• _How to complete this task_: After locating the line that contains "if Py.truthy (snd" in the records below, write out exactly that line and each line after it through the one that contains "Definition increase_walk_speed (p", and nothing else.
Content starts
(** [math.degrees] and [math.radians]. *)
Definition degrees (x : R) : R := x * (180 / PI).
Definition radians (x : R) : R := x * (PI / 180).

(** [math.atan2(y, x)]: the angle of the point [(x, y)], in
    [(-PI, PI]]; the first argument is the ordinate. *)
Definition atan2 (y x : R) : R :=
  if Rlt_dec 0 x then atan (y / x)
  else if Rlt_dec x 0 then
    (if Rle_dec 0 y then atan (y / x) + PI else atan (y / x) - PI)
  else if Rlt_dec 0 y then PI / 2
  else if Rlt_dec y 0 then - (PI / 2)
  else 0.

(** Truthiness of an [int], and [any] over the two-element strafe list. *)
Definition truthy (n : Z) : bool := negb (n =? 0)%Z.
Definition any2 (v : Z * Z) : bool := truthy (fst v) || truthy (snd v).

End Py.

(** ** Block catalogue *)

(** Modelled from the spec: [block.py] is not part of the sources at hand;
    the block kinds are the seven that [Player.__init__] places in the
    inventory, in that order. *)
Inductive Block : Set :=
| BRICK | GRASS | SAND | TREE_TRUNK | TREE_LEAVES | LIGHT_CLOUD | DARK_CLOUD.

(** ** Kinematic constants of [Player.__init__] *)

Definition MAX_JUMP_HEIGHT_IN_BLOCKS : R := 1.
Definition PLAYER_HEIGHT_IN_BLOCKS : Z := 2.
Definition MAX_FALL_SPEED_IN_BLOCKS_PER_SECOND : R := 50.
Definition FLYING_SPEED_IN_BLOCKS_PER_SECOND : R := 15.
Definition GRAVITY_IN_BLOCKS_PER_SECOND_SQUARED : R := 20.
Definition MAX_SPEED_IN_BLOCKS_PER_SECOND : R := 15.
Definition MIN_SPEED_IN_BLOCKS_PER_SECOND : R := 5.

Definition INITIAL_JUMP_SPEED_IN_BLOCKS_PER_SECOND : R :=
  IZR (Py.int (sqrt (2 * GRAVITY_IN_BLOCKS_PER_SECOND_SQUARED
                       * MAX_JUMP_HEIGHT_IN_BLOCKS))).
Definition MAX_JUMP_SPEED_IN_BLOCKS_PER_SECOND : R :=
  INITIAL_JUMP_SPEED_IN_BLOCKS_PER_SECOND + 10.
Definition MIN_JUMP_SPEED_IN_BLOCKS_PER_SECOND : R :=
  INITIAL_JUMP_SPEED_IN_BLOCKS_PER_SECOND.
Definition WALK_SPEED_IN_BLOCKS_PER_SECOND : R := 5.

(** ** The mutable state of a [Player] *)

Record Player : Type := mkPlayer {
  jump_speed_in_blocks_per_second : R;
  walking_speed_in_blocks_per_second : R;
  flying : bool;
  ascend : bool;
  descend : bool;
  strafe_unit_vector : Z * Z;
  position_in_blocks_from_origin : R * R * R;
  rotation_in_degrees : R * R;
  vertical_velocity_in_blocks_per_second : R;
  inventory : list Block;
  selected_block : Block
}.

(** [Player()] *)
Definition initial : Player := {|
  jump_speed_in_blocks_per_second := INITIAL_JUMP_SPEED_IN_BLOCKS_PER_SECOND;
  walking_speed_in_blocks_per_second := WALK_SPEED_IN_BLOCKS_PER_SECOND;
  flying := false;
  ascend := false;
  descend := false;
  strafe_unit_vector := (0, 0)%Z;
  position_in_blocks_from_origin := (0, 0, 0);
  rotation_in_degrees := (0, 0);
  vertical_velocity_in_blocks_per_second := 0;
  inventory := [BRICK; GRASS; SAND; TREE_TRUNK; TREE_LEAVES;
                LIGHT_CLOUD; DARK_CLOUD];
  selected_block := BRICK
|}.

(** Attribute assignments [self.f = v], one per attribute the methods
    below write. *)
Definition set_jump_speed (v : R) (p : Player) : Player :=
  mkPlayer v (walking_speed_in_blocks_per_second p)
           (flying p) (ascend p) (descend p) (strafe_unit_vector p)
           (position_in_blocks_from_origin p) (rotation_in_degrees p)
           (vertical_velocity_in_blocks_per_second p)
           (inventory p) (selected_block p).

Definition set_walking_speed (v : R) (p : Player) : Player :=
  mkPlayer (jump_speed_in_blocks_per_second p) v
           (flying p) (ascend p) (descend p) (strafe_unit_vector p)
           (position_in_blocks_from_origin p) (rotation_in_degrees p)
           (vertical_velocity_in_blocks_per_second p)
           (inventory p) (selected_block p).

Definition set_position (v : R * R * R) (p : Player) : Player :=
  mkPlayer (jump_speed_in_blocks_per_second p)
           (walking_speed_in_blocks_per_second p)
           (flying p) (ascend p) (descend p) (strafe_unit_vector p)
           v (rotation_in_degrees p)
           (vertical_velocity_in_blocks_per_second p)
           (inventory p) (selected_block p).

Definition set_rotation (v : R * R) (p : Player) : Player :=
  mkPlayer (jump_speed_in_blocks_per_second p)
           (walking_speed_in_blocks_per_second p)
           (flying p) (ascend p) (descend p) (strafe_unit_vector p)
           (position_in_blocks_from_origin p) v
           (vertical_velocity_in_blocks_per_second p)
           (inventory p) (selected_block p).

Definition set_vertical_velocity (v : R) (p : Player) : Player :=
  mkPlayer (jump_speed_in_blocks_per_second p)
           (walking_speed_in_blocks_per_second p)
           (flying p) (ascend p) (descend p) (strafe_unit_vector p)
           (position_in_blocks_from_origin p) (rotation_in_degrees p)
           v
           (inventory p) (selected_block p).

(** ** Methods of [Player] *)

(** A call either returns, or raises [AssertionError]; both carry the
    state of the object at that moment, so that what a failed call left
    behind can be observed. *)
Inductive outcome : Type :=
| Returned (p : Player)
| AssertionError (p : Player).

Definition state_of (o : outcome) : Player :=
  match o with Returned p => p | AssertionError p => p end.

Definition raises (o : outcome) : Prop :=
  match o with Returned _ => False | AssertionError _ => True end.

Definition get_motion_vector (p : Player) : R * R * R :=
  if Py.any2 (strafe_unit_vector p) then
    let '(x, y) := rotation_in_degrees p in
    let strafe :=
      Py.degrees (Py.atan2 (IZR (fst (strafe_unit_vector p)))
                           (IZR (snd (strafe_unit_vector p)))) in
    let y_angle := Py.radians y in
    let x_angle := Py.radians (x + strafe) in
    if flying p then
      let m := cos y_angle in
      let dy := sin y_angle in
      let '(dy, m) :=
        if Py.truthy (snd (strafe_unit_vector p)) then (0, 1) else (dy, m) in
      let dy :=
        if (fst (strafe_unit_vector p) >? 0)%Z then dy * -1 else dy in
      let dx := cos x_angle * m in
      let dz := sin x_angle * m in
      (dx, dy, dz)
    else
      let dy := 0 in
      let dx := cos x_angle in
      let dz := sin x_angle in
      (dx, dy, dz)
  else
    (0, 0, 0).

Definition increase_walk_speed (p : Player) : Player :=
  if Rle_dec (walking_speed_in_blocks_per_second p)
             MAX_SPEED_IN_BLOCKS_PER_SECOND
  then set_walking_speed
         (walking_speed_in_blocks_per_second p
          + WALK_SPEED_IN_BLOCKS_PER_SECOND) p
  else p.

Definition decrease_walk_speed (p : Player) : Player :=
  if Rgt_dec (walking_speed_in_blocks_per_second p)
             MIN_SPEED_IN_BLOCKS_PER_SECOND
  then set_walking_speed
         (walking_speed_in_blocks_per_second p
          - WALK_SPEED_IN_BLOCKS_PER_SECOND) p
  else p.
Content ends
• _Solution below_:
        if Py.truthy (snd (strafe_unit_vector p)) then (0, 1) else (dy, m) in
      let dy :=
        if (fst (strafe_unit_vector p) >? 0)%Z then dy * -1 else dy in
      let dx := cos x_angle * m in
      let dz := sin x_angle * m in
      (dx, dy, dz)
    else
      let dy := 0 in
      let dx := cos x_angle in
      let dz := sin x_angle in
      (dx, dy, dz)
  else
    (0, 0, 0).

Definition increase_walk_speed (p : Player) : Player :=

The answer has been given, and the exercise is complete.